The events which took place between 1914 and 1919 meant many things to many people. At the time the conflict was known as the Great War for Civilisation and later, once it was all over, it was often referred to as "the war to end war", a title which owed more to optimism than to any real understanding of the reality that confronted the post-war world. Over the years, once the world had gone to war for a second time within the same century, it became known as the First World War or World War One, to distinguish it from the even greater conflagration which took place between 1939 and 1945.

Whatever the nomenclature, the conflict cast a long shadow over the 20th century, influencing events

and reshaping the world up to the collapse of Communism and the subsequent redrawing of the map of eastern Europe.

Indeed it could be said that the war was the focal point for what can now be considered as the "short 20th century" which began in 1914 and ended properly in 1990, embracing two hot world wars and the long cold war. In that sense the war was a lengthy continuum which had a noisy beginning and several uncertain conclusions before it was finally laid to rest in the century's last decade.

The war also spawned other epithets which have made their way into our language. Those who survived were promised "a world fit for heroes"; those who were less fortunate were the "glorious dead"; those whose bodies were never traced or were atomised in the monstrous slaughter were soldiers "known unto God". It is right and proper in this centenary year that the world should pause and remember them and the events which shaped their lives, not in a spirit of celebration, but in a mood of profound contemplation and commemoration.

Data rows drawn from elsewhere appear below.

(* ===== verification/Dispatcher.v ===== *)
(** * The intent dispatcher (src/go/node/dispatcher.go)

    Routing of verified UEPS packets: registration of handlers, the threat
    circuit breaker, the dispatch, and the iterator over the handlers.  The
    theorems connect it to the packets of [Ueps]. *)

From S2P Require Import Prelude Ueps.

Definition ThreatScoreThreshold : Z := 50000.

Definition IntentHandshake : Z := 0x01.
Definition IntentCompute : Z := 0x20.
Definition IntentRehab : Z := 0x30.
Definition IntentCustom : Z := 0xFF.

Definition ErrThreatScoreExceeded : error :=
  E "Dispatcher.Dispatch" "packet rejected: threat score exceeds safety threshold (50000)" None.
Definition ErrUnknownIntent : error := E "Dispatcher.Dispatch" "packet dropped: unknown intent" None.
Definition ErrNilPacket : error := E "Dispatcher.Dispatch" "nil packet" None.

(** An entry written to the dispatcher's logger. *)
Inductive level : Type := DEBUG | WARN.
Record logEntry : Type := mkLog {
  log_level : level;
  log_msg : string;
  log_fields : list (string * Z)
}.

Section Dispatcher.

(** Handlers act on a world [W] of their own and return a value of type [V]. *)
Context {W V : Type}.

(** [IntentHandler]; [None] is the nil function, whose call panics. *)
Definition IntentHandler : Type := option (ParsedPacket -> SR W V).

Record Dispatcher : Type := mkDispatcher {
  handlers : gmap Z IntentHandler;
  log : list logEntry
}.

Definition NewDispatcher : Dispatcher := mkDispatcher ∅ [].

Definition write_log (e : logEntry) (d : Dispatcher) : Dispatcher :=
  mkDispatcher (handlers d) (log d ++ [e]).

Definition RegisterHandler (intentID : Z) (handler : IntentHandler) (d : Dispatcher) : Dispatcher :=
  write_log (mkLog DEBUG "handler registered" [("intent_id", intentID)])
    (mkDispatcher (<[intentID := handler]> (handlers d)) (log d)).

(** The iterator: [order] is the order in which the map is ranged over, a
    permutation of its entries that Go leaves open; iteration stops at the
    first [yield] that returns false. *)
Fixpoint Handlers {S} (order : list (Z * IntentHandler)) (yield : Z -> IntentHandler -> SR S bool) : SR S unit :=
  match order with
  | [] => mret tt
  | (intentID, handler) :: order =>
      more ← yield intentID handler;
      if (more : bool) then Handlers order yield else mret tt
  end.

Definition call (h : IntentHandler) (pkt : ParsedPacket) : SR W V :=
  match h with Some f => f pkt | None => lift (Panic NilDereference) end.

(** The packet is a pointer: [None] is nil. *)
Definition Dispatch (pkt : option ParsedPacket) : SR (Dispatcher * W) V := fun '(d, w) =>
  match pkt with
  | None => (Fail ErrNilPacket, (d, w))
  | Some p =>
      let h := pp_Header p in
      if decide (ThreatScore h > ThreatScoreThreshold) then
        (Fail ErrThreatScoreExceeded,
         (write_log (mkLog WARN "packet dropped: threat score exceeds safety threshold"
            [("threat_score", ThreatScore h); ("threshold", ThreatScoreThreshold);
             ("intent_id", IntentID h); ("version", Version h)]) d, w))
      else
        match handlers d !! IntentID h with
        | None =>
            (Fail ErrUnknownIntent,
             (write_log (mkLog WARN "packet dropped: unknown intent"
                [("intent_id", IntentID h); ("version", Version h)]) d, w))
        | Some handler => let '(r, w') := call handler p w in (r, (d, w'))
        end
  end.

(** ** Specification

    A dispatcher is known by the registrations made on it; the latest one of
    an intent is in force. *)
Definition registered (regs : list (Z * IntentHandler)) : Dispatcher :=
  fold_left (fun d '(i, h) => RegisterHandler i h d) regs NewDispatcher.

Fixpoint latest (regs : list (Z * IntentHandler)) (i : Z) : option IntentHandler :=
  match regs with
  | [] => None
  | (j, h) :: regs =>
      match latest regs i with
      | Some h' => Some h'
      | None => if decide (i = j) then Some h else None
      end
  end.

(** What happens to a packet, by its header alone. *)
Definition route (regs : list (Z * IntentHandler)) (h : UEPSHeader) : error + IntentHandler :=
  if decide (ThreatScore h <= ThreatScoreThreshold) then
    match latest regs (IntentID h) with
    | Some handler => inr handler
    | None => inl ErrUnknownIntent
    end
  else inl ErrThreatScoreExceeded.

Lemma handlers_fold regs d i :
  handlers (fold_left (fun d '(i, h) => RegisterHandler i h d) regs d) !! i =
    match latest regs i with Some h => Some h | None => handlers d !! i end.
Proof.
  revert d. induction regs as [|[j h] regs IH]; intros d; cbn [fold_left latest]; [done|].
  rewrite IH. destruct (latest regs i); [done|]. cbn [RegisterHandler write_log handlers].
  case_decide as Hij; [subst j; by rewrite lookup_insert_eq|by rewrite lookup_insert_ne].
Qed.

Lemma handlers_registered regs i : handlers (registered regs) !! i = latest regs i.
Proof. unfold registered. rewrite handlers_fold. by destruct (latest regs i). Qed.

Lemma Dispatch_route regs p w :
  match route regs (pp_Header p) with
  | inl e => exists d', Dispatch (Some p) (registered regs, w) = (Fail e, (d', w)) /\
      handlers d' = handlers (registered regs)
  | inr handler => exists r w', call handler p w = (r, w') /\
      Dispatch (Some p) (registered regs, w) = (r, (registered regs, w'))
  end.
Proof.
  unfold route, Dispatch. case_decide.
  - rewrite decide_False by lia. rewrite handlers_registered.
    destruct (latest regs (IntentID (pp_Header p))) as [handler|]; [|by eexists].
    destruct (call handler p w) as [r w']. eauto.
  - rewrite decide_True by lia. by eexists.
Qed.

(** C39 (functional): after any sequence of registrations a packet is routed by
    its header: above the threshold it is refused and no handler runs, an
    intent without a handler is refused, and otherwise exactly the handler
    registered last for the intent runs, once, and its result is returned. *)
Theorem dispatch_routes_latest regs p w :
  match route regs (pp_Header p) with
  | inl e => exists d', Dispatch (Some p) (registered regs, w) = (Fail e, (d', w)) /\
      handlers d' = handlers (registered regs)
  | inr handler => exists r w', call handler p w = (r, w') /\
      Dispatch (Some p) (registered regs, w) = (r, (registered regs, w'))
  end.
Proof. apply Dispatch_route. Qed.

End Dispatcher.
Arguments IntentHandler : clear implicits.
Arguments Dispatcher : clear implicits.

(** A handler that appends the packets it receives to its world. *)
Definition recorder : IntentHandler (list ParsedPacket) unit :=
  Some (fun p => modify (fun w => w ++ [p])).

(** A packet signed with a threat score above the threshold is
    refused when it is read as it was sent, with no handler run; the same
    frame with its threat TLV moved into the payload, which needs no key, is
    read as authentic and handed to the handler of its intent. *)
Theorem dispatch_threat_bypass {W V} s h p frame e regs (f : ParsedPacket -> SR W V) w :
  ueps_header_wf h -> ThreatScore h > ThreatScoreThreshold -> len p <= 65530 ->
  MarshalAndSign (mkBuilder h p) s = Ok frame -> latest regs (IntentID h) = Some (Some f) ->
  (exists pkt d', fst (ReadAndVerify s (mkReader frame e)) = Ok pkt /\
     Dispatch (Some pkt) (registered regs, w) = (Fail ErrThreatScoreExceeded, (d', w))) /\
  (exists pkt, fst (ReadAndVerify s (mkReader (strip_threat frame) e)) = Ok pkt /\
     pp_Header pkt = without_threat h /\
     Dispatch (Some pkt) (registered regs, w) =
       (fst (f pkt w), (registered regs, snd (f pkt w)))).
Proof.
  intros Hwf Hthr Hp Hm Hl. rewrite MarshalAndSign_cases, decide_False in Hm by lia.
  injection Hm as <-. destruct Hwf as (_ & _ & _ & _ & Ht). split.
  - exists (mkParsed h p). pose proof (packet_accepted s h p [] e Ht ltac:(lia)) as Hr.
    rewrite app_nil_r in Hr. pose proof (Dispatch_route regs (mkParsed h p) w) as Hd.
    unfold route in Hd. cbn [pp_Header] in Hd. rewrite decide_False in Hd by lia.
    destruct Hd as (d' & Hd & _). exists d'. by rewrite Hr.
  - rewrite stripped_accepted by done. eexists. split; [reflexivity|]. split; [reflexivity|].
    set (pkt := mkParsed _ _). pose proof (Dispatch_route regs pkt w) as Hd.
    unfold route in Hd. rewrite decide_True in Hd by done. cbn [pkt pp_Header without_threat IntentID] in Hd.
    rewrite Hl in Hd. destruct Hd as (r & w' & Hc & ->). cbn [call] in Hc. by rewrite Hc.
Qed.

Definition hostile_header : UEPSHeader := mkUEPSHeader 9 5 5 IntentCompute 60000.

Lemma dispatch_threat_bypass_witness :
  exists pkt, fst (ReadAndVerify sample_secret
      (mkReader (strip_threat (packet_bytes sample_secret hostile_header [1])) None)) = Ok pkt /\
    Dispatch (Some pkt) (registered [(IntentCompute, recorder)], []) =
      (Ok tt, (registered [(IntentCompute, recorder)], [pkt])).
Proof.
  destruct (dispatch_threat_bypass sample_secret hostile_header [1]
    (packet_bytes sample_secret hostile_header [1]) None [(IntentCompute, recorder)]
    (fun p => modify (fun w => w ++ [p])) []) as [_ (pkt & Hr & _ & Hd)].
  - vm_compute. intuition discriminate.
  - done.
  - done.
  - apply MarshalAndSign_cases.
  - done.
  - exists pkt. split; [exact Hr|exact Hd].
Defined.

(** ** The iterator *)
Lemma Handlers_visits {W V} (order : list (Z * IntentHandler W V)) acc :
  Handlers order (fun i h => fun l => (Ok true, l ++ [(i, h)])) acc = (Ok tt, acc ++ order).
Proof.
  revert acc. induction order as [|[i h] order IH]; intros acc; cbn [Handlers].
  - by rewrite app_nil_r.
  - erewrite SR_bind_Ok; [|reflexivity]. rewrite IH. by rewrite <- app_assoc.
Qed.

(** In whatever order the map is ranged over, a full
    iteration of [Handlers] yields every intent with a handler exactly once,
    each with the handler registered last. *)
Theorem handlers_iterate_latest {W V} (regs order : list (Z * IntentHandler W V)) :
  order ≡ₚ map_to_list (handlers (registered regs)) ->
  exists visited,
    Handlers order (fun i h => fun l => (Ok true, l ++ [(i, h)])) [] = (Ok tt, visited) /\
    NoDup visited.*1 /\ forall i h, (i, h) ∈ visited <-> latest regs i = Some h.
Proof.
  intros Ho. exists order. rewrite Handlers_visits. split; [done|]. split.
  - rewrite Ho. apply NoDup_fst_map_to_list.
  - intros i h. rewrite Ho, elem_of_map_to_list. by rewrite handlers_registered.
Qed.

Lemma handlers_iterate_latest_witness :
  exists visited : list (Z * IntentHandler (list ParsedPacket) unit),
    NoDup visited.*1 /\ (1, recorder) ∈ visited /\ ~ (1, None) ∈ visited.
Proof.
  destruct (handlers_iterate_latest [(1, None); (2, None); (1, recorder)]
    (map_to_list (handlers (registered [(1, None); (2, None); (1, recorder)]))))
    as (visited & _ & Hn & Hv); [reflexivity|].
  exists visited. split; [exact Hn|]. split; [by apply Hv|]. intros Hin. apply Hv in Hin. done.
Defined.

The war left other long shadows. Given the length and bitterness of the conflict it was understandable that some soldiers found it impossible to forget what had happened to them. This was particularly true of those who had suffered physically or mentally, and their numbers were legion. The death toll for the British Empire was 908,371. French casualties were 1.4 million, the Austro-Hungarians lost 1.1 million and the Russians 1.8 million. German losses amounted to 2,037,000, the Italians lost 578,000, the Turks 804,000 and the Serbs 278,000.

Although this was an age when men were supposed to suffer in silence and to show a stiff upper lip, the repression of war experience could not disguise the fact that many veterans were condemned to spend the rest of their lives suffering in smaller or greater measure from the effects of war.

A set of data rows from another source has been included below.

(* ===== verification/Duration.v ===== *)
(** * Go's time.Duration

    Durations are int64 nanoseconds.  [Sub] saturates; [Seconds] converts to
    float64 and [int(d.Seconds())] truncates it back.  The theorem of the file
    is that on durations below 2^23 seconds this is the whole number of seconds:
    the two roundings of [Seconds] never carry the fraction up to the next
    second. *)

From Stdlib Require Import SpecFloat.
From S2P Require Import Prelude Float64.

Definition maxDuration : Z := 2 ^ 63 - 1.
Definition minDuration : Z := - 2 ^ 63.

(** [t.Sub(u)] of two instants in nanoseconds. *)
Definition Sub (t u : Z) : Z := Z.max minDuration (Z.min maxDuration (t - u)).

Definition second : Z := 10 ^ 9.

Definition fdiv (x y : float64) : float64 := SFdiv prec emax x y.

(** [d.Seconds()]: [float64(d / Second) + float64(d % Second)/1e9]. *)
Definition Seconds (d : Z) : float64 :=
  fadd (float_of_int (Z.quot d second)) (fdiv (float_of_int (Z.rem d second)) (float_of_int second)).

(** [int(x)] of a float64 in the range of an int. *)
Definition int_of_float (x : float64) : Z :=
  match x with
  | S754_finite s m e =>
      let v := if decide (0 <= e) then Z.pos m * 2 ^ e else Z.pos m / 2 ^ (- e) in
      if s then - v else v
  | _ => 0
  end.

(** ** Rounding *)

(** A non-negative finite float in units of the smallest float, 2^-1074. *)
Definition scaled (x : float64) (z : Z) : Prop :=
  match x with
  | S754_zero _ => z = 0
  | S754_finite false m e => -1074 <= e /\ z = Z.pos m * 2 ^ (e + 1074)
  | _ => False
  end.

It is undeniable that former soldiers continued to die in their hundreds after the Armistice as a result of war-related injuries or illnesses.

The total listed as wounded in the British armed forces was 1,676,037, at least 10 per cent of whom would have been Scots, and until 1939 the annual reports of the Registrar-General for Scotland recorded the numbers of former servicemen who had died as a result of their war wounds. All over Britain charitable organisations such as the British Legion catered for the needs of the veterans but theirs was largely a secret sorrow, usually out of sight and out of mind.

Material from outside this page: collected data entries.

(* ===== verification/Readers.v ===== *)
(** * Read loops that share the deduplicator (src/go/node/transport.go)

    Every connection has its read loop, and all of them ask one
    [MessageDeduplicator], in two critical sections: [IsDuplicate], then [Mark].
    The theorems say what is left of the promise of [Limits] when the loops are
    interleaved between the two. *)

From S2P Require Import Prelude Duration Limits.

(** ** The loops *)

(** Where a loop is: before the check of a message, or after it was found new. *)
Inductive reader : Type :=
| RIdle
| RNew (msgID : string).

(** The clock, the loops, and the messages handled by each, the last one first,
    with the time of their mark. *)
Record readers : Type := mkReaders {
  r_dedup : MessageDeduplicator;
  r_clock : Z;
  r_loops : list reader;
  r_handled : list (nat * (Z * string))
}.

Definition readers_init (ttl now : Z) (n : nat) : readers :=
  mkReaders (NewMessageDeduplicator ttl) now (replicate n RIdle) [].

(** One critical section of a loop, a clean-up, or time that passes. *)
Inductive rstep : readers -> readers -> Prop :=
| r_check k id d now ls hs dup d' :
    ls !! k = Some RIdle -> IsDuplicate now id d = (Ok dup, d') ->
    rstep (mkReaders d now ls hs) (mkReaders d' now (if dup then ls else <[k := RNew id]> ls) hs)
| r_mark k id d now ls hs :
    ls !! k = Some (RNew id) ->
    rstep (mkReaders d now ls hs)
          (mkReaders (snd (Mark now id d)) now (<[k := RIdle]> ls) ((k, (now, id)) :: hs))
| r_cleanup d now ls hs : rstep (mkReaders d now ls hs) (mkReaders (snd (Cleanup now d)) now ls hs)
| r_time d now now' ls hs : now <= now' -> rstep (mkReaders d now ls hs) (mkReaders d now' ls hs).

(** ** The invariant *)

(** Two copies that the same loop handled are more than [T] apart. *)
Fixpoint spaced (T : Z) (hs : list (nat * (Z * string))) : Prop :=
  match hs with
  | [] => True
  | (k, (t, id)) :: hs => (forall u, (k, (u, id)) ∈ hs -> t - u > T) /\ spaced T hs
  end.

Record readers_ok (T : Z) (n : nat) (s : readers) : Prop := mkReadersOk {
  rk_dedup : dedup_inv T (r_clock s) (r_dedup s) (r_handled s).*2;
  rk_new : forall k id u, r_loops s !! k = Some (RNew id) -> (k, (u, id)) ∈ r_handled s -> r_clock s - u > T;
  rk_spaced : spaced T (r_handled s);
  rk_loops : length (r_loops s) = n;
  rk_known : forall k e, (k, e) ∈ r_handled s -> (k < n)%nat
}.

Section Readers.
Context (T : Z) (HT : 0 < T < maxDuration) (n : nat).

Lemma handled_log (k : nat) (t : Z) (id : string) hs : (k, (t, id)) ∈ hs -> (t, id) ∈ hs.*2.
Proof. intros Hin. apply list_elem_of_fmap. by exists (k, (t, id)). Qed.

Lemma readers_step s s' : readers_ok T n s -> rstep s s' -> readers_ok T n s'.
Proof.
  intros [Hd Hnew Hsp Hlen Hk] Hstep. destruct Hstep as [k id d now ls hs dup d' Hl Hrun|k id d now ls hs Hl|d now ls hs|d now now' ls hs Hle];
    cbn [r_dedup r_clock r_loops r_handled] in *.
  - destruct (IsDuplicate_spec T HT now id d _ Hd) as (d2 & Hrun2 & Hd'). rewrite Hrun in Hrun2. injection Hrun2 as -> ->.
    destruct (unheard _ _ _ _) eqn:Hfresh; cbn [negb]; [|done]. apply bool_decide_eq_true in Hfresh.
    split; cbn [r_dedup r_clock r_loops r_handled]; [done| |done|by rewrite length_insert|done].
    intros k' id' u Hk' Hin. destruct (decide (k' = k)) as [->|Hne].
    + rewrite list_lookup_insert_eq in Hk' by (by eapply lookup_lt_Some). injection Hk' as <-.
      rewrite Forall_forall in Hfresh. by apply (Hfresh (u, id) (handled_log _ _ _ _ Hin)).
    + rewrite list_lookup_insert_ne in Hk' by done. by eapply Hnew.
  - split; cbn [r_dedup r_clock r_loops r_handled]; [by apply Mark_inv| |split; [|done]|by rewrite length_insert|].
    + intros k' id' u Hk' Hin. destruct (decide (k' = k)) as [->|Hne].
      * by rewrite list_lookup_insert_eq in Hk' by (by eapply lookup_lt_Some).
      * rewrite list_lookup_insert_ne in Hk' by done. apply elem_of_cons in Hin as [[= ]|Hin]; [done|]. by eapply Hnew.
    + intros u Hin. by eapply Hnew.
    + intros k' e Hin. apply elem_of_cons in Hin as [[= -> _]|Hin]; [|by eapply Hk].
      rewrite <- Hlen. by eapply lookup_lt_Some.
  - split; try done. by apply Cleanup_inv.
  - split; try done; cbn [r_dedup r_clock r_loops r_handled].
    + by eapply dedup_inv_later.
    + intros k id u Hl Hin. specialize (Hnew k id u Hl Hin). lia.
Qed.

Lemma readers_reachable t0 s : rtc rstep (readers_init T t0 n) s -> readers_ok T n s.
Proof.
  intros Hr. assert (Hi : readers_ok T n (readers_init T t0 n)).
  { split; cbn; [|intros k id u _ Hin; by apply elem_of_nil in Hin|done|apply length_replicate|intros k e Hin; by apply elem_of_nil in Hin].
    split_and!; [done|intros u id Hin; by apply elem_of_nil in Hin|]. intros id. cbn. rewrite lookup_empty.
    intros u Hin. by apply elem_of_nil in Hin. }
  induction Hr as [|s1 s2 s3 Hs _ IH]; [done|]. by eapply IH, readers_step.
Qed.

(** The copies of a message that were handled in the window from [t] on. *)
Definition copies (t : Z) (id : string) (hs : list (nat * (Z * string))) : list (nat * (Z * string)) :=
  filter (fun e => e.2.2 = id /\ t <= e.2.1 <= t + T) hs.

Lemma copies_loops t id hs : spaced T hs -> NoDup (copies t id hs).*1.
Proof.
  unfold copies. induction hs as [|[k [u j]] hs IH]; [constructor|]. intros [Hk Hsp]. specialize (IH Hsp).
  rewrite filter_cons. case_decide as Hc; [|done]. cbn [fmap list_fmap fst snd] in *. constructor; [|done].
  intros Hin. apply list_elem_of_fmap in Hin as ([k' [u' j']] & -> & Hin). apply list_elem_of_filter in Hin as [Hc' Hin].
  cbn [fst snd] in *. destruct Hc as [-> Hc], Hc' as [-> Hc']. specialize (Hk u' Hin). lia.
Qed.

(** Every loop can find the message new before the first of them marks it. *)
Lemma all_pass t0 id :
  rtc rstep (readers_init T t0 n)
    (mkReaders (Nat.iter n (fun d => snd (Mark t0 id d)) (NewMessageDeduplicator T)) t0 (replicate n RIdle)
       ((fun k => (k, (t0, id))) <$> rev (seq 0 n))).
Proof.
  etrans.
  - refine (sweep rstep (fun _ us => mkReaders (NewMessageDeduplicator T) t0 us []) RIdle (RNew id) n _).
    intros j us Hj. by apply (r_check j id _ _ _ _ false).
  - refine (sweep rstep (fun j us => mkReaders (Nat.iter j (fun d => snd (Mark t0 id d)) (NewMessageDeduplicator T)) t0 us
      ((fun k => (k, (t0, id))) <$> rev (seq 0 j))) (RNew id) RIdle n _).
    intros j us Hj. rewrite seq_S, rev_app_distr. by apply (r_mark j id).
Qed.

(** C18 (bounds): of the copies of a message that [n] connections receive, at most
    [n] are handled in a window as long as the time an ID is remembered, at most
    one by each read loop (the loops that handled them are all different),
    whenever the clean-up runs; and all [n] can be: a
    message is checked and marked in two critical sections, and the loops can
    pass each other between them. *)
Theorem readers_copies t0 :
  (forall s t id, rtc rstep (readers_init T t0 n) s ->
     NoDup (copies t id (r_handled s)).*1 /\ (length (copies t id (r_handled s)) <= n)%nat) /\
  (forall id, exists s, rtc rstep (readers_init T t0 n) s /\ length (copies t0 id (r_handled s)) = n).
Proof.
  split.
  - intros s t id Hr. destruct (readers_reachable t0 s Hr) as [_ _ Hsp _ Hk].
    split; [by apply copies_loops|]. rewrite <- (length_fmap fst). replace n with (length (seq 0 n)) by apply length_seq.
    apply submseteq_length, NoDup_submseteq; [by apply copies_loops|]. intros k Hin.
    apply list_elem_of_fmap in Hin as ([k' e] & -> & Hin). apply list_elem_of_filter in Hin as [_ Hin].
    apply elem_of_seq. specialize (Hk k' e Hin). cbn [fst]. lia.
  - intros id. pose proof (all_pass t0 id) as Hr. eexists. split; [exact Hr|]. cbn [r_handled]. unfold copies.
    assert (Hall : forall l : list nat, length (filter (fun e => e.2.2 = id /\ t0 <= e.2.1 <= t0 + T) ((fun k => (k, (t0, id))) <$> l)) = length l).
    { induction l as [|k l IH]; [done|]. cbn [fmap list_fmap]. rewrite filter_cons_True by (cbn; split; [done|lia]). cbn [length]. by rewrite IH. }
    rewrite Hall, length_rev. apply length_seq.
Qed.
End Readers.

(** Two connections within the five minutes of the transport: both copies pass. *)
Lemma readers_copies_witness :
  exists s, rtc rstep (readers_init (300 * second) 0 2) s /\
    length (copies (300 * second) 0 "a" (r_handled s)) = 2%nat.
Proof.
  assert (HT : 0 < 300 * second < maxDuration) by (vm_compute; split; reflexivity).
  exact (proj2 (readers_copies (300 * second) HT 2 0) "a"%string).
Defined.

There was also the continuing pain of those who had lost loved ones, women made unseasonal widows, children who would never know their fathers, and parents denied the opportunity of seeing their teenage sons become men.

The popular Scottish entertainer Sir Harry Lauder spoke for all bereaved families when he claimed that the war had been won at a dreadful personal price.

"For a time I was quite numb," he wrote after he received the news of his only son's death in December 1916. "But then, as I began to realise and to visualise what it was to mean in my life that my boy was dead, there came a great pain. The iron of realisation slowly seared every word of that curt telegram upon my heart. I said to myself over and over again. And I whispered to myself, as my thoughts took form, over and over, the one terrible word: 'Dead!'"

For Lauder and for thousands of others who had lost loved ones, the war would never end.